### What you will do
Filter these entries, keeping only lines that hold the word "after".

Collection entries
● ● ● ● ●

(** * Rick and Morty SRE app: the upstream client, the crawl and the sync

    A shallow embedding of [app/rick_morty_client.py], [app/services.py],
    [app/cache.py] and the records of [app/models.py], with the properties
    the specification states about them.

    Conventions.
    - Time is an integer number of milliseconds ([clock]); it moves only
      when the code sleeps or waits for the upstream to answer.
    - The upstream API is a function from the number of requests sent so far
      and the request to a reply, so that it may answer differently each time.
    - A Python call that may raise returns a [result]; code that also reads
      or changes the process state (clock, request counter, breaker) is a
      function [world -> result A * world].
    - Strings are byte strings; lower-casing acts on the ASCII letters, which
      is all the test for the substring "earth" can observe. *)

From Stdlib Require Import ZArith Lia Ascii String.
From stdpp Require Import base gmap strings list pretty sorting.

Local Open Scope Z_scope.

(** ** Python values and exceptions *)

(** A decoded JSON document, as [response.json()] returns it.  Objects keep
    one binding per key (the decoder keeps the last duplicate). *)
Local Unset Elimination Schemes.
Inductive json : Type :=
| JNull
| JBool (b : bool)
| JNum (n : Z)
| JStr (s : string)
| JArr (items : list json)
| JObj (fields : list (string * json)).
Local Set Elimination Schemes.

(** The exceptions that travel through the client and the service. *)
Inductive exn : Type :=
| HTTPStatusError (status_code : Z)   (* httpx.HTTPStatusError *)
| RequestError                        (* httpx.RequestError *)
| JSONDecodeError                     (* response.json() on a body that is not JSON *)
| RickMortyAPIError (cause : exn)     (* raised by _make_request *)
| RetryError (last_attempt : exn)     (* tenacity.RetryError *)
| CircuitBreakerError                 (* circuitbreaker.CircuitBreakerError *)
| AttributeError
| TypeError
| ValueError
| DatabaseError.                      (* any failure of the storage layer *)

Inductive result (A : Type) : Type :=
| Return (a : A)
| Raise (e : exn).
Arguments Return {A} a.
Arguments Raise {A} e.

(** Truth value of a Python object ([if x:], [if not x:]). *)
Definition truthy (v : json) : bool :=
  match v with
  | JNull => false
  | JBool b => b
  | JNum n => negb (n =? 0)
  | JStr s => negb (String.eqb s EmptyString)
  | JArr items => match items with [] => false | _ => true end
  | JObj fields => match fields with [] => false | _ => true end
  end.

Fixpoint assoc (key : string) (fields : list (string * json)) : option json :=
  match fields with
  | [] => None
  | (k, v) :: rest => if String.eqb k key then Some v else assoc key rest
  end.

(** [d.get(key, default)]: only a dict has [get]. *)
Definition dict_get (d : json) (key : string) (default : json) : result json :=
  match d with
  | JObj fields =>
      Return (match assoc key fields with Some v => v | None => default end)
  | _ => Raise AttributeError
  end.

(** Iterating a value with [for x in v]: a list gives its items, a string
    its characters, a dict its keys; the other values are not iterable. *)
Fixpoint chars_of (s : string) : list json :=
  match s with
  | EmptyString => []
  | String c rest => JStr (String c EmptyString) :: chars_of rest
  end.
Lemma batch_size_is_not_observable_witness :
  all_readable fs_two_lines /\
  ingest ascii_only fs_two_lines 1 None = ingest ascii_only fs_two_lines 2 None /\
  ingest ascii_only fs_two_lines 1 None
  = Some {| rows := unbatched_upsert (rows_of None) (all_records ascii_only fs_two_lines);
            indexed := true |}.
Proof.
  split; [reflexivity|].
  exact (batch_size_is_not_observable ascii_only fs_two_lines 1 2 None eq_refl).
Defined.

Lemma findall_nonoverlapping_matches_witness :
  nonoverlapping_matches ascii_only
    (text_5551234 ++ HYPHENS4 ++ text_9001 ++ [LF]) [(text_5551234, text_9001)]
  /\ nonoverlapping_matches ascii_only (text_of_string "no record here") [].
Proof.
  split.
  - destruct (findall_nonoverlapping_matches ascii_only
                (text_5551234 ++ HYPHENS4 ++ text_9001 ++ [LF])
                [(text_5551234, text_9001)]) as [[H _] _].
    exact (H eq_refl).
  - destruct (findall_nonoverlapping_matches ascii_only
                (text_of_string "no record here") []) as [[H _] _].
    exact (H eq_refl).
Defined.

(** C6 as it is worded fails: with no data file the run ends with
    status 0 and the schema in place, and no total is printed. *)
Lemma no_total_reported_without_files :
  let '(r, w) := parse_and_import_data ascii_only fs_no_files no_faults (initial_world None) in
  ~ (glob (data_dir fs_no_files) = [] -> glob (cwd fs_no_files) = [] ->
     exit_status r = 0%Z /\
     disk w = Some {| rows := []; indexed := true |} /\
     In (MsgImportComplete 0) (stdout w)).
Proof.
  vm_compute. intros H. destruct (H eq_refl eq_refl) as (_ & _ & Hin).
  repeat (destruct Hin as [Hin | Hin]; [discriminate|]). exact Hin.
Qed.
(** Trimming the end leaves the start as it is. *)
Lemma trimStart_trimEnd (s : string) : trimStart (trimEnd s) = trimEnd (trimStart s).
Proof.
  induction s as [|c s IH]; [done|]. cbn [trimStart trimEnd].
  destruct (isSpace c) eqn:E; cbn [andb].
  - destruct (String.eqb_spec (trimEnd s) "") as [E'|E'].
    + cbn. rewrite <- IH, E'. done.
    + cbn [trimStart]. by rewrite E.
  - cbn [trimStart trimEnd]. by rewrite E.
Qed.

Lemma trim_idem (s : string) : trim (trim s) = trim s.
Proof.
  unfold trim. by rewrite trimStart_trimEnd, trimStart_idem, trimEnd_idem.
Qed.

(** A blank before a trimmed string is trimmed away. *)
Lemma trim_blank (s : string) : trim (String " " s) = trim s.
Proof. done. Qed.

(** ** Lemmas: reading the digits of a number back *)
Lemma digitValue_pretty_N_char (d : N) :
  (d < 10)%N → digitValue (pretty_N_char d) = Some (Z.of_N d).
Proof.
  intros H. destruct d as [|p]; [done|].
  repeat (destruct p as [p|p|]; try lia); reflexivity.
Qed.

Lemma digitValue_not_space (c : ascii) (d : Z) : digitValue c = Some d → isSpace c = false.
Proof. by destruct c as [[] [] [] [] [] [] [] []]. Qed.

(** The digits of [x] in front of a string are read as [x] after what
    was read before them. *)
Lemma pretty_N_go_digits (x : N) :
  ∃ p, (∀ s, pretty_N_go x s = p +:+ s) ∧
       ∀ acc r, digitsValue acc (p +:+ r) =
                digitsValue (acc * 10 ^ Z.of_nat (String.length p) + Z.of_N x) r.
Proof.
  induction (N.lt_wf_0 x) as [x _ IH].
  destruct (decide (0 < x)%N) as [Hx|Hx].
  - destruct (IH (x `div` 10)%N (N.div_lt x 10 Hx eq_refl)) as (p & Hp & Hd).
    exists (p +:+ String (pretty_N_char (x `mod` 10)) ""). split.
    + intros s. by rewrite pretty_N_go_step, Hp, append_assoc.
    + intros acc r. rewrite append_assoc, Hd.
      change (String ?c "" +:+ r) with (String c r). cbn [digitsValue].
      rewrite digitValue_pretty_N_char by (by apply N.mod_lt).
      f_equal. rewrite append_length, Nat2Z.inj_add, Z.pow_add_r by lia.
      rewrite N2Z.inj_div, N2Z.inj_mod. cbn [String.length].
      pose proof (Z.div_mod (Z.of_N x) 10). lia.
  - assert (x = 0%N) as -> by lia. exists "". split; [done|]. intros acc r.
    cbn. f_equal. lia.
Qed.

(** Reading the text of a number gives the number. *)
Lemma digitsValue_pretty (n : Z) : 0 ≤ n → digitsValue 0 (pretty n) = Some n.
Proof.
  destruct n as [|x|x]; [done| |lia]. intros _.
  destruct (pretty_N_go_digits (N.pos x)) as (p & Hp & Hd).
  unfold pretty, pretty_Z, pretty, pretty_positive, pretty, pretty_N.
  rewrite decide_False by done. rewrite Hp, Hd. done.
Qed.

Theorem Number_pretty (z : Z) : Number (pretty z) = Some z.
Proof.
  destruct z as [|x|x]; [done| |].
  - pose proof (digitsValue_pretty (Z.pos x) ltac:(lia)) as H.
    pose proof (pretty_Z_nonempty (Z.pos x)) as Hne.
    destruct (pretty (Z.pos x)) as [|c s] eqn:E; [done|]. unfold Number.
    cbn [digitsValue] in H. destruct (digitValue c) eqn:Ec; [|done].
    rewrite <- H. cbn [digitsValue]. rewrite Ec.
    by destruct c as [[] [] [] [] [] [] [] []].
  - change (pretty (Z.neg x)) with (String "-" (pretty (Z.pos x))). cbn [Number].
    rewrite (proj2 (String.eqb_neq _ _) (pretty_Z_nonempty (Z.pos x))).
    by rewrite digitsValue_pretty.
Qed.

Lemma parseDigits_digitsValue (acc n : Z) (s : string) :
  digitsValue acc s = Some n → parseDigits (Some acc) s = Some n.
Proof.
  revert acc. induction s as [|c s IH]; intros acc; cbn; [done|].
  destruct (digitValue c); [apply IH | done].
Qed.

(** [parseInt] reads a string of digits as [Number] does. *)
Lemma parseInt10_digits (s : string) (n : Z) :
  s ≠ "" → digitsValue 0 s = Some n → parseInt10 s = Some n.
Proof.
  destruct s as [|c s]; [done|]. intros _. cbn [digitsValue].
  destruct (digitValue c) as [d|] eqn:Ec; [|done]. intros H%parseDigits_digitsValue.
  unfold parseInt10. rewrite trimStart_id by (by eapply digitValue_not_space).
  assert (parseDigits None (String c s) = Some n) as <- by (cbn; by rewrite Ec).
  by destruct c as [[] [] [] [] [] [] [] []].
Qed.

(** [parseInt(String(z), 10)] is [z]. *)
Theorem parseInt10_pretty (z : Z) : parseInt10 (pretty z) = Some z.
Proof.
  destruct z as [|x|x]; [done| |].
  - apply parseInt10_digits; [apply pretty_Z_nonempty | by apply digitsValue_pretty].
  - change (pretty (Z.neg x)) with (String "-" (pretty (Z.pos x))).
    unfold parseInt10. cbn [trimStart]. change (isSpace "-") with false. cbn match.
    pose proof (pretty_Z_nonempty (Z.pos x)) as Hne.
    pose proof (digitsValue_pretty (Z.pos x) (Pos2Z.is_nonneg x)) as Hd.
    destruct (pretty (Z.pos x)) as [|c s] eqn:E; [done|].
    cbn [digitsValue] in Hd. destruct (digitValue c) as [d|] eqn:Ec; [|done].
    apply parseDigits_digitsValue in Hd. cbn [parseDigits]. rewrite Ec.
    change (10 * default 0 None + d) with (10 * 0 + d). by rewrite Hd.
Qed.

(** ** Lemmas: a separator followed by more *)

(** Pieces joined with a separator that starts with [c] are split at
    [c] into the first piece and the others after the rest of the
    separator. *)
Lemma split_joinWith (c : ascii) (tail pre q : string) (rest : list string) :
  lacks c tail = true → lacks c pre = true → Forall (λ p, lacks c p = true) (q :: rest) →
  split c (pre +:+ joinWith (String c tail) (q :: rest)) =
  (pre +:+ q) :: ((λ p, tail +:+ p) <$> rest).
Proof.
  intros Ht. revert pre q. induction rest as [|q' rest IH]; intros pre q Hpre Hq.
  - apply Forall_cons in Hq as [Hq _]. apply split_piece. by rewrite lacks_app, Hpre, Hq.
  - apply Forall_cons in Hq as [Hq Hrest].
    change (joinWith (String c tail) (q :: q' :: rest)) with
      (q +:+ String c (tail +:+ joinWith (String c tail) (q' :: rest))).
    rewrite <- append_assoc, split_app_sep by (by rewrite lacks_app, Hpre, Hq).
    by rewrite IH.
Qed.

● ● ● ● ●

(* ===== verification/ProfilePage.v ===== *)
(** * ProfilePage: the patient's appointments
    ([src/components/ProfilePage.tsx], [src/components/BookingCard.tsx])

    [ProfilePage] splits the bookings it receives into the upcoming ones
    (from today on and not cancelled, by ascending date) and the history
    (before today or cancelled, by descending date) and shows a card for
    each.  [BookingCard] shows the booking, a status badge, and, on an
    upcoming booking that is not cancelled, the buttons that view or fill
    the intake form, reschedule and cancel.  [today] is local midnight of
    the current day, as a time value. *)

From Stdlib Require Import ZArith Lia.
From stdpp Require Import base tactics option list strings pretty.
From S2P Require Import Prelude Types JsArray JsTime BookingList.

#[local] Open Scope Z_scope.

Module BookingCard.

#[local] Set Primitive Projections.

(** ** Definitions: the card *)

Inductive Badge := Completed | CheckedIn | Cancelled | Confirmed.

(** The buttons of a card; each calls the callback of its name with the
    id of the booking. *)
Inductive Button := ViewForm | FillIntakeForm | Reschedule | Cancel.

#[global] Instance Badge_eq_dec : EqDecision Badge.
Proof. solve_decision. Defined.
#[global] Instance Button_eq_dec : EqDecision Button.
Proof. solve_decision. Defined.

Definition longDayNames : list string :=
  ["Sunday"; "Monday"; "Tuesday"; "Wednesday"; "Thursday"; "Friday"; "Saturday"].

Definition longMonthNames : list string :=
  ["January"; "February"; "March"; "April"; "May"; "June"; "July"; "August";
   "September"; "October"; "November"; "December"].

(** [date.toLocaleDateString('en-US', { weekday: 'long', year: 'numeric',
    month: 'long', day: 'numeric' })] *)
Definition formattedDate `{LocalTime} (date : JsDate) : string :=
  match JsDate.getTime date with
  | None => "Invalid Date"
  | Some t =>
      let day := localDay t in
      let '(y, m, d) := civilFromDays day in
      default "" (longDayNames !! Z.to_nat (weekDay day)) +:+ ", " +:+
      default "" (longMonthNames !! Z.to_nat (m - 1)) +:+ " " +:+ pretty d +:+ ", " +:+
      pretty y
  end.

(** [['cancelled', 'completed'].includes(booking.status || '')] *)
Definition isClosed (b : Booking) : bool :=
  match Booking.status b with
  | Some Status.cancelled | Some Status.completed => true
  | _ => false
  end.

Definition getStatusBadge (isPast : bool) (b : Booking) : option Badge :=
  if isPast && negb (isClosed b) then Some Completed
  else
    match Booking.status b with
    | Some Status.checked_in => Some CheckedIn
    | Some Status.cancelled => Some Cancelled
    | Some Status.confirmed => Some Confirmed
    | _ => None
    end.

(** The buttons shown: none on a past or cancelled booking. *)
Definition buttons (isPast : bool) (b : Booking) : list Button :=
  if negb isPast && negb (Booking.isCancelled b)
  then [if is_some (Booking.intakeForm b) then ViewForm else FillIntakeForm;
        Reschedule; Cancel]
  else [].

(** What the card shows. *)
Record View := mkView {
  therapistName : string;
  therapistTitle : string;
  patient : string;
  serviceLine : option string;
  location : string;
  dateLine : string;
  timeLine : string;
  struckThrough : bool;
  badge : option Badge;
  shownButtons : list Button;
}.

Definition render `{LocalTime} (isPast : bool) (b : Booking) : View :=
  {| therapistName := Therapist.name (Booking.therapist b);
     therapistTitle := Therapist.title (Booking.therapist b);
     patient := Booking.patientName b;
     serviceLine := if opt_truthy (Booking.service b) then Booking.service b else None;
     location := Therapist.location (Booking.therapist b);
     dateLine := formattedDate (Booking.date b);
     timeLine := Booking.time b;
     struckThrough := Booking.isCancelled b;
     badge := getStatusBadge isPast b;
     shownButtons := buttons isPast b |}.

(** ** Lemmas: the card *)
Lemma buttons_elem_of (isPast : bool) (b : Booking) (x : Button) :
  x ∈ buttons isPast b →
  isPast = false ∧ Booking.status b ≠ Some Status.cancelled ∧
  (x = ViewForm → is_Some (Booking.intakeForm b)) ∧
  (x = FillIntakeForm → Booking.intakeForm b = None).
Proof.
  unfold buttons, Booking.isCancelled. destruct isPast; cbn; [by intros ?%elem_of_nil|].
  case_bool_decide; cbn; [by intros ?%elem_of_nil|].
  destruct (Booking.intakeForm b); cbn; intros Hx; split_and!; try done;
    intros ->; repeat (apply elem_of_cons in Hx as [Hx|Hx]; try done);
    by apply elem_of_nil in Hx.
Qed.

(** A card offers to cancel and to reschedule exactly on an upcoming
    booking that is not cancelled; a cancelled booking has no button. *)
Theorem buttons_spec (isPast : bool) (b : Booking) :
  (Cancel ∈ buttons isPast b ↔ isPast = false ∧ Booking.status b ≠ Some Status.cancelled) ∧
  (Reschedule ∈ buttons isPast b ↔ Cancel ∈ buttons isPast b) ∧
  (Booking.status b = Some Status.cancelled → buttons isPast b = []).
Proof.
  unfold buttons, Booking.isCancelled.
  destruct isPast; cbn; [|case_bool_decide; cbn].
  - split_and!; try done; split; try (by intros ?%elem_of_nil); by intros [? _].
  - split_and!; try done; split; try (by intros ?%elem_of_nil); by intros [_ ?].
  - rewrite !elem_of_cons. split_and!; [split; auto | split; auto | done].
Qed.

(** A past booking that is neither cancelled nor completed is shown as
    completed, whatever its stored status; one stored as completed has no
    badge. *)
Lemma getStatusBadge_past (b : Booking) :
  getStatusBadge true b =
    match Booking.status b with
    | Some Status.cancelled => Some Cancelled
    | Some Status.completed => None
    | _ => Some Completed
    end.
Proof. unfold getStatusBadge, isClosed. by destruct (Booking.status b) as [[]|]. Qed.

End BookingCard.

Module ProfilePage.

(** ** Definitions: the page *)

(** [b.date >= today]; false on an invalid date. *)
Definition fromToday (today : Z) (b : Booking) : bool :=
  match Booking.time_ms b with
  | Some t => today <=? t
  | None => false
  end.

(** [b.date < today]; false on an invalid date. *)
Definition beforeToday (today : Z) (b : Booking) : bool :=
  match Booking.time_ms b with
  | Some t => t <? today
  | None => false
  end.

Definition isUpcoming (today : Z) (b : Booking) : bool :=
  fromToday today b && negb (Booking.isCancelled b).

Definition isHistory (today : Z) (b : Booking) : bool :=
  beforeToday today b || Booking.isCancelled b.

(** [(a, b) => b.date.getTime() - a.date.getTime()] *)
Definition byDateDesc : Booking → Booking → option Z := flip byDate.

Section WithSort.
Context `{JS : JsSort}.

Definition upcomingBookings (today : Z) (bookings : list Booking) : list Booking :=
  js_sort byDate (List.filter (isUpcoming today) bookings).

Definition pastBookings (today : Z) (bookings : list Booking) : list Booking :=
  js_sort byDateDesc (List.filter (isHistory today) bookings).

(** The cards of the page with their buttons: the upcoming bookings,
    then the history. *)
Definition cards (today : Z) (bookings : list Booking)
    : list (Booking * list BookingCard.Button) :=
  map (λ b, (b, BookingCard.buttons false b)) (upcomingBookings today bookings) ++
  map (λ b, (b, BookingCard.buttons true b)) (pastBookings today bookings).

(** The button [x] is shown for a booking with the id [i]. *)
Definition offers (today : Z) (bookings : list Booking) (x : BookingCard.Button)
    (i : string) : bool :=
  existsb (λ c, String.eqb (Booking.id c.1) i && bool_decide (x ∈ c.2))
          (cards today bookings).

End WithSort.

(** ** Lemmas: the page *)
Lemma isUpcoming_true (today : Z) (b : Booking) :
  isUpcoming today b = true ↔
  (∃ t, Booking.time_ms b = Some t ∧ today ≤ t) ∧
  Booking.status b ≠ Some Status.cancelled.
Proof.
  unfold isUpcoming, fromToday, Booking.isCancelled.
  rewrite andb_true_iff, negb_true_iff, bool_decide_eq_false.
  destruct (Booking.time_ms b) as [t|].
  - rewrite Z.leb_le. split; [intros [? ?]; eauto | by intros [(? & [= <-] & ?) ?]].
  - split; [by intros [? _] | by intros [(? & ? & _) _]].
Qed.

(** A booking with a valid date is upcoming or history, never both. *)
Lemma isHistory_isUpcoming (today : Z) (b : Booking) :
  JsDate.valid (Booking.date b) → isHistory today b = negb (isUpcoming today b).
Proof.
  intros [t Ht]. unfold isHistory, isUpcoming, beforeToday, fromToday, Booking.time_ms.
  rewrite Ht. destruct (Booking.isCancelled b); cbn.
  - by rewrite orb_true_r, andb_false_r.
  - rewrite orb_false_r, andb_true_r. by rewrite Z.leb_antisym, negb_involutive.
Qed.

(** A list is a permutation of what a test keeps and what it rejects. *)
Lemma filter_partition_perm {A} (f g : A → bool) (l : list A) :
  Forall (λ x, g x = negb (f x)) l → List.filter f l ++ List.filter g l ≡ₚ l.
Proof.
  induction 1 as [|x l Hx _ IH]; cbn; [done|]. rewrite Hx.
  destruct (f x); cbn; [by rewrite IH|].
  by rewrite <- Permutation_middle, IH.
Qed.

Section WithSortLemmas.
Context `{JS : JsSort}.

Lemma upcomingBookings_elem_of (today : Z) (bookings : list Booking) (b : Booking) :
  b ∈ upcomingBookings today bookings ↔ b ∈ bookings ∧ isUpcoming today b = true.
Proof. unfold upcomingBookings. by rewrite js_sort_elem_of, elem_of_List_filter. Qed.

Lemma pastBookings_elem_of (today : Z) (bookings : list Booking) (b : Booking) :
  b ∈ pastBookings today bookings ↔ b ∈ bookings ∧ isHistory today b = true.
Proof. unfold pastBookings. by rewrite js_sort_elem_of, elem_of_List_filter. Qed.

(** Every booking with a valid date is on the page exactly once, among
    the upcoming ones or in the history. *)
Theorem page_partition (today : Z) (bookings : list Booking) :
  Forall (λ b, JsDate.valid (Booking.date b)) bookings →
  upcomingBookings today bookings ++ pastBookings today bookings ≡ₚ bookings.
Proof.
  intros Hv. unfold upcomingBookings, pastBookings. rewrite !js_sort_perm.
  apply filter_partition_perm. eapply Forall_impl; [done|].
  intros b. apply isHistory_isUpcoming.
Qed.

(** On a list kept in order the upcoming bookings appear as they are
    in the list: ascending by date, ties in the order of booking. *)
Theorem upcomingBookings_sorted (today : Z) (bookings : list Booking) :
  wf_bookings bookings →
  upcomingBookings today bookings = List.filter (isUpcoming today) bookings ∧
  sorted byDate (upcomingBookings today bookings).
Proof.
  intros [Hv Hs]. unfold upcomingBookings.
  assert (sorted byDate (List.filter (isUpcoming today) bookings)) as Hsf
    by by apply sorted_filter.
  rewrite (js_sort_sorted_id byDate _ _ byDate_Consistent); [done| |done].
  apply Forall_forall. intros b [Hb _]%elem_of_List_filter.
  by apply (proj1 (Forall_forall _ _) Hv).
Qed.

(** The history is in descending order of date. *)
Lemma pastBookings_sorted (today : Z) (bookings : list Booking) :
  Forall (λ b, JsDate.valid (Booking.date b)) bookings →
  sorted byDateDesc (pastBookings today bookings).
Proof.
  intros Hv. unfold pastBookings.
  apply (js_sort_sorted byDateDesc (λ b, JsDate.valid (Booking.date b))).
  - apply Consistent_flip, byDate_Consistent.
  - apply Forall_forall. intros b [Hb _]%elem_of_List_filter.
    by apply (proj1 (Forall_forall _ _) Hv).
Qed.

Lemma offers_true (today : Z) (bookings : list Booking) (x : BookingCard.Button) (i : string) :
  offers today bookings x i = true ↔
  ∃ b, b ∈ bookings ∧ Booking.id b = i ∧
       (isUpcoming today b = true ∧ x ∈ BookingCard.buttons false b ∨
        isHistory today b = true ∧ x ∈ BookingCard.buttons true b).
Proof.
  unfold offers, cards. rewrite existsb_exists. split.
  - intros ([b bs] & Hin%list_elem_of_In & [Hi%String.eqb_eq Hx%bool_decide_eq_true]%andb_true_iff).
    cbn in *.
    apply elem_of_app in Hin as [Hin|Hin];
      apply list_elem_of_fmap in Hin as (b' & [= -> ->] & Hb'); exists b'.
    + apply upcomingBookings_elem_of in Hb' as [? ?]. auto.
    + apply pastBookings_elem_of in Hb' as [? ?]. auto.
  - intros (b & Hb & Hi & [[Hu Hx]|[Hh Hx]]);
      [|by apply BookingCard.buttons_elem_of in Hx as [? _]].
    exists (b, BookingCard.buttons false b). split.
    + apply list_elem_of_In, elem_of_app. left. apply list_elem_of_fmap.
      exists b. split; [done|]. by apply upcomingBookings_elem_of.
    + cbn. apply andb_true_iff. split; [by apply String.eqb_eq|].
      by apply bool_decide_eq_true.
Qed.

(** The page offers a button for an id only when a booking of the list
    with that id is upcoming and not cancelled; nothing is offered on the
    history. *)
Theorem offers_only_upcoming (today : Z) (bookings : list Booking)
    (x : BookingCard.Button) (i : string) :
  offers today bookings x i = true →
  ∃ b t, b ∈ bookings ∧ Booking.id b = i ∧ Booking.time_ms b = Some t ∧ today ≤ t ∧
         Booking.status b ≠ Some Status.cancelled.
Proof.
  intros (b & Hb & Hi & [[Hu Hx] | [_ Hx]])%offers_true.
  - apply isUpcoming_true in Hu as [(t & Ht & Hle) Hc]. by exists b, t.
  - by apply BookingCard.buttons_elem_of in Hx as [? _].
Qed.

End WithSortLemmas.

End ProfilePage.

● ● ● ● ●

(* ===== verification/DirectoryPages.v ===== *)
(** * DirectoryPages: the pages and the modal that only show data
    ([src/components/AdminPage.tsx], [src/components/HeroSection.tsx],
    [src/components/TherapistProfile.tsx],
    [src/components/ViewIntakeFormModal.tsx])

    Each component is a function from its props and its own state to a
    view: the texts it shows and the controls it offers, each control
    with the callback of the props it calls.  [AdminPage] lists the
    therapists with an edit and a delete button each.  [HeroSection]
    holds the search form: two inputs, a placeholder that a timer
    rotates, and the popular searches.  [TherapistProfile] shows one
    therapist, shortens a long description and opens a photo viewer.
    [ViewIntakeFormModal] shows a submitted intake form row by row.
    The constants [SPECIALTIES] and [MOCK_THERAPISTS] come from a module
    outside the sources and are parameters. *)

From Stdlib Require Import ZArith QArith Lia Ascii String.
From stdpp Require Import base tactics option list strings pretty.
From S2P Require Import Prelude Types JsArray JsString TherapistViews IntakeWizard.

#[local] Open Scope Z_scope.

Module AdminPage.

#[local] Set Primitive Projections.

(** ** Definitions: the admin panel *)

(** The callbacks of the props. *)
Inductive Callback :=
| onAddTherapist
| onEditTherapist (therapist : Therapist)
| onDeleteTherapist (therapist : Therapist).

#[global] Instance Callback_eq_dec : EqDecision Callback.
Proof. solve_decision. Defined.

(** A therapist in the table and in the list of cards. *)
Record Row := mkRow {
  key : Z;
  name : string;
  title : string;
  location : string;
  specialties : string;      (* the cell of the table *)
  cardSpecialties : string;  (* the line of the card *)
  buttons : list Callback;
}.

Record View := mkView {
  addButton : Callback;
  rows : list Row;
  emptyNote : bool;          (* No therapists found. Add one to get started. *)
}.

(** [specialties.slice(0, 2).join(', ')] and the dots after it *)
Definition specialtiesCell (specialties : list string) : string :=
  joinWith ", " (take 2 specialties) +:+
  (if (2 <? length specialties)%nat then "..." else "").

● ● ● ● ●

### Result of the exercise
(** The digits of [x] in front of a string are read as [x] after what
    [c] into the first piece and the others after the rest of the
(** [specialties.slice(0, 2).join(', ')] and the dots after it *)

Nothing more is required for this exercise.